Because the LORD knows us, and He knows that a little prosperity can instantly go to our heads, and that we very quickly fall into an attitude of entitlement. So before it even started, He wanted to make sure they understood the dangers inherent in the blessing. He wanted to make sure that they remembered that they didn’t plant those vineyards and dig those wells and build those cities, because the minute they started to take credit where credit wasn’t due, they would think they could turn their eyes from Him and worship more convenient, portable gods. The cool gods that “everyone else” was worshiping.
When poised on the brink of something new, I’m so concerned about whether my expectations are going to be met.
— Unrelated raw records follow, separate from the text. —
(** At most one slot has a given identifier. *)
Definition unique_ids (l : slot_list) : Prop :=
  forall i j m m', l !! i = Some (Some m) -> l !! j = Some (Some m') -> id m = id m' -> i = j.

Fixpoint by_id (l : slot_list) : gmap Z sms_message_t :=
  match l with
  | [] => ∅
  | Some m :: l' => <[id m := m]> (by_id l')
  | None :: l' => by_id l'
  end.

Lemma unique_ids_tail o l : unique_ids (o :: l) -> unique_ids l.
Proof. intros H i j m m' Hi Hj E. by apply Nat.succ_inj, (H (S i) (S j) m m'). Qed.

Lemma by_id_lookup l k m :
  unique_ids l -> (by_id l !! k = Some m <-> exists i, l !! i = Some (Some m) /\ id m = k).
Proof.
  induction l as [|o l IH]; intros Hu.
  { cbn. rewrite lookup_empty. split; [done|]. by intros (i & Hi & _). }
  specialize (IH (unique_ids_tail _ _ Hu)). destruct o as [m0|]; cbn [by_id].
  - destruct (decide (id m0 = k)) as [<-|Hne].
    + rewrite lookup_insert_eq. split.
      * intros [= <-]. by exists 0%nat.
      * intros (i & Hi & E). rewrite (Hu i 0%nat m m0 Hi eq_refl E) in Hi. by injection Hi as ->.
    + rewrite lookup_insert_ne, IH by done. split.
      * intros (i & Hi & E). by exists (S i).
      * intros ([|i] & Hi & E); [|by exists i]. by injection Hi as ->.
  - rewrite IH. split; [intros (i & Hi & E); by exists (S i)|].
    intros ([|i] & Hi & E); [done|by exists i].
Qed.

Lemma by_id_None l k :
  unique_ids l -> (by_id l !! k = None <-> forall i m, l !! i = Some (Some m) -> id m <> k).
Proof.
  intros Hu. rewrite eq_None_not_Some. split.
  - intros H i m Hi E. apply H. exists m. apply by_id_lookup; [done|by exists i].
  - intros H [m Hm]. apply by_id_lookup in Hm as (i & Hi & E); [|done]. by apply (H i m).
Qed.

Lemma by_id_size l : (size (by_id l) <= length l)%nat.
Proof.
  induction l as [|[m|] l IH]; cbn [by_id length]; [done| |lia].
  destruct (by_id l !! id m) eqn:E; [rewrite map_size_insert_Some by eauto; lia|].
  rewrite map_size_insert_None by done. lia.
Qed.

(** Writing a slot whose record is absent, or has the identifier written. *)
Lemma unique_ids_insert l j m :
  unique_ids l -> (forall i m', i <> j -> l !! i = Some (Some m') -> id m' <> id m) ->
  unique_ids (<[j := Some m]> l).
Proof.
  intros Hu Hj i1 i2 m1 m2 H1 H2 E.
  apply list_lookup_insert_Some in H1 as [(<- & [= <-] & _) | (N1 & H1)];
    apply list_lookup_insert_Some in H2 as [(<- & [= <-] & _) | (N2 & H2)].
  - done.
  - exfalso. by apply (Hj i2 m2 (not_eq_sym N2) H2).
  - exfalso. by apply (Hj i1 m1 (not_eq_sym N1) H1).
  - by apply (Hu i1 i2 m1 m2).
Qed.

Lemma unique_ids_erase l j : unique_ids l -> unique_ids (<[j := None]> l).
Proof.
  intros Hu i1 i2 m1 m2 H1 H2 E.
  apply list_lookup_insert_Some in H1 as [(_ & [=] & _) | (N1 & H1)];
    apply list_lookup_insert_Some in H2 as [(_ & [=] & _) | (N2 & H2)]. by apply (Hu i1 i2 m1 m2).
Qed.

Lemma by_id_insert l j m o :
  unique_ids l -> l !! j = Some o -> (forall i m', i <> j -> l !! i = Some (Some m') -> id m' <> id m) ->
  (forall m', o = Some m' -> id m' = id m) ->
  by_id (<[j := Some m]> l) = <[id m := m]> (by_id l).
Proof.
  intros Hu Hj Hne Ho. pose proof (unique_ids_insert l j m Hu Hne) as Hu'.
  apply map_eq. intros k. apply option_eq. intros m'. rewrite by_id_lookup by done.
  rewrite lookup_insert_Some, by_id_lookup by done. split.
  - intros (i & Hi & <-). apply list_lookup_insert_Some in Hi as [(<- & [= <-] & _) | (Nij & Hi)]; [by left|].
    right. split; [by apply not_eq_sym, (Hne i)|by exists i].
  - intros [(<- & <-) | (Hk & i & Hi & <-)].
    + exists j. split; [|done]. apply list_lookup_insert_eq. by apply lookup_lt_Some in Hj.
    + exists i. split; [|done]. rewrite list_lookup_insert_ne; [done|]. intros <-.
      rewrite Hj in Hi. injection Hi as ->. by apply Hk, eq_sym, Ho.
Qed.

Lemma by_id_erase l j v :
  unique_ids l -> l !! j = Some (Some v) -> by_id (<[j := None]> l) = delete (id v) (by_id l).
Proof.
  intros Hu Hj. pose proof (unique_ids_erase l j Hu) as Hu'.
  apply map_eq. intros k. apply option_eq. intros m'.
  rewrite by_id_lookup, lookup_delete_Some, by_id_lookup by done. split.
  - intros (i & Hi & <-). apply list_lookup_insert_Some in Hi as [(_ & [=] & _) | (Nij & Hi)].
    split; [|by exists i]. intros E. by apply Nij, (Hu j i v m').
  - intros (Hk & i & Hi & <-). exists i. split; [|done]. rewrite list_lookup_insert_ne; [done|].
    intros <-. rewrite Hj in Hi. by injection Hi as ->.
Qed.

(** ** Loops over the slots *)

Fixpoint fold_slots {A} (body : nat -> option sms_message_t -> A -> step A) (first : nat) (l : slot_list) (a : A)
  : A :=
  match l with
  | [] => a
  | o :: l' => match body first o a with Break _ a => a | Continue _ a => fold_slots body (S first) l' a end
  end.

Lemma fold_slots_first (test : option sms_message_t -> bool) first l :
  match fold_slots (fun slot o a => if test o then Break _ (Some (slot, o)) else Continue _ a) first l None with
  | None => forall i o, l !! i = Some o -> test o = false
  | Some (slot, o) => exists i, slot = (first + i)%nat /\ l !! i = Some o /\ test o = true /\
      forall i' o', (i' < i)%nat -> l !! i' = Some o' -> test o' = false
  end.
Proof.
  revert first. induction l as [|o l IH]; intros first; cbn [fold_slots]; [done|].
  destruct (test o) eqn:Et.
  - exists 0%nat. split_and!; [lia|done|done|lia].
  - specialize (IH (S first)). destruct (fold_slots _ _ _ _) as [[slot o']|].
    + destruct IH as (i & -> & Hi & Ht & Hb). exists (S i). split_and!; [lia|done|done|].
      intros [|i'] o'' Hlt Ho; [by injection Ho as <-|]. apply (Hb i' o''); [lia|done].
    + intros [|i] o' Ho; [by injection Ho as <-|]. by apply (IH i).
Qed.

(** The search for the smallest identifier: what [best] is after the slots
    [l], when it was the best of the slots before them. *)
Definition oldest_of (test : sms_message_t -> bool) (l : slot_list) (best : option (Z * nat)) : Prop :=
  match best with
  | None => forall i m, l !! i = Some (Some m) -> test m = true -> UINT32_MAX <= id m
  | Some (k, slot) => exists m, l !! slot = Some (Some m) /\ id m = k /\ test m = true /\ k < UINT32_MAX /\
      forall i m', l !! i = Some (Some m') -> test m' = true -> k <= id m'
  end.

Lemma oldest_of_snoc test l o best best' :
  oldest_of test l best -> oldest_step test (length l) o best = Continue _ best' ->
  oldest_of test (l ++ [o]) best'.
Proof.
  intros Hb Hs. unfold oldest_step in Hs.
  assert (Hnew : forall i m, (l ++ [o]) !! i = Some (Some m) -> l !! i = Some (Some m) \/ o = Some m).
  { intros i m Hi. apply lookup_app_Some in Hi as [Hi | [_ Hi]]; [by left|right].
    destruct (i - length l)%nat; [by injection Hi|done]. }
  assert (Hold : forall i m, l !! i = Some (Some m) -> (l ++ [o]) !! i = Some (Some m)).
  { intros i m Hi. by apply lookup_app_l_Some. }
  destruct o as [m|].
  2: { injection Hs as <-. destruct best as [[k slot]|]; cbn in *.
       - destruct Hb as (m & Hl & E & Ht & Hm & Hall). exists m. split_and!; eauto.
         intros i m' Hi. by destruct (Hnew _ _ Hi) as [Hi'|[=]]; eauto.
       - intros i m' Hi. by destruct (Hnew _ _ Hi) as [Hi'|[=]]; eauto. }
  destruct (test m && _) eqn:E.
  - injection Hs as <-. apply andb_true_iff in E as [Et Elt]. apply Z.ltb_lt in Elt.
    cbn. exists m. split_and!; try done.
    + by rewrite lookup_app_r, Nat.sub_diag by lia.
    + destruct best as [[k slot]|]; [|done]. destruct Hb as (_ & _ & _ & _ & Hm & _). lia.
    + intros i m' Hi Ht'. destruct (Hnew _ _ Hi) as [Hi'|[= ->]]; [|lia].
      destruct best as [[k slot]|]; cbn in Hb.
      * destruct Hb as (_ & _ & _ & _ & _ & Hall). specialize (Hall i m' Hi' Ht'). lia.
      * specialize (Hb i m' Hi' Ht'). lia.
  - injection Hs as <-. apply andb_false_iff in E.
    assert (test m = true -> match best with Some (k, _) => k | None => UINT32_MAX end <= id m) as Hle.
    { intros Ht. destruct E as [E|E]; [congruence|]. apply Z.ltb_ge in E. destruct best as [[k slot]|]; done. }
    destruct best as [[k slot]|]; cbn in *.
    + destruct Hb as (m1 & Hl & E1 & Ht & Hm & Hall). exists m1. split_and!; eauto.
      intros i m' Hi Ht'. destruct (Hnew _ _ Hi) as [Hi'|[= ->]]; eauto.
    + intros i m' Hi Ht'. destruct (Hnew _ _ Hi) as [Hi'|[= ->]]; eauto.
Qed.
I’m so sensitive about my agenda not being considered, about being disappointed again (conveniently forgetting that I made those expectations up out of whole cloth in the first place). Rather than trying not to disappoint me, however, the LORD is far more concerned that I not spoil the blessing He has prepared for me. He is far more concerned that I remember His mighty works, that I remember that he has defeated my enemies and moved them aside and that there but for the grace of God go I. Because like the Israelites, if I lose hold of gratitude, if I forget that I got where I am because of His hand and that I can claim little more than somewhat nearsighted and reluctant obedience as my contribution to the situation, I will get my eyes off Him and start to look for the short-term thrill, the enticing quick fix, the controllable pleasure.
There are giants in the land, yes. But the ones with which I need to concern myself the most are the ones inside my own foolish heart.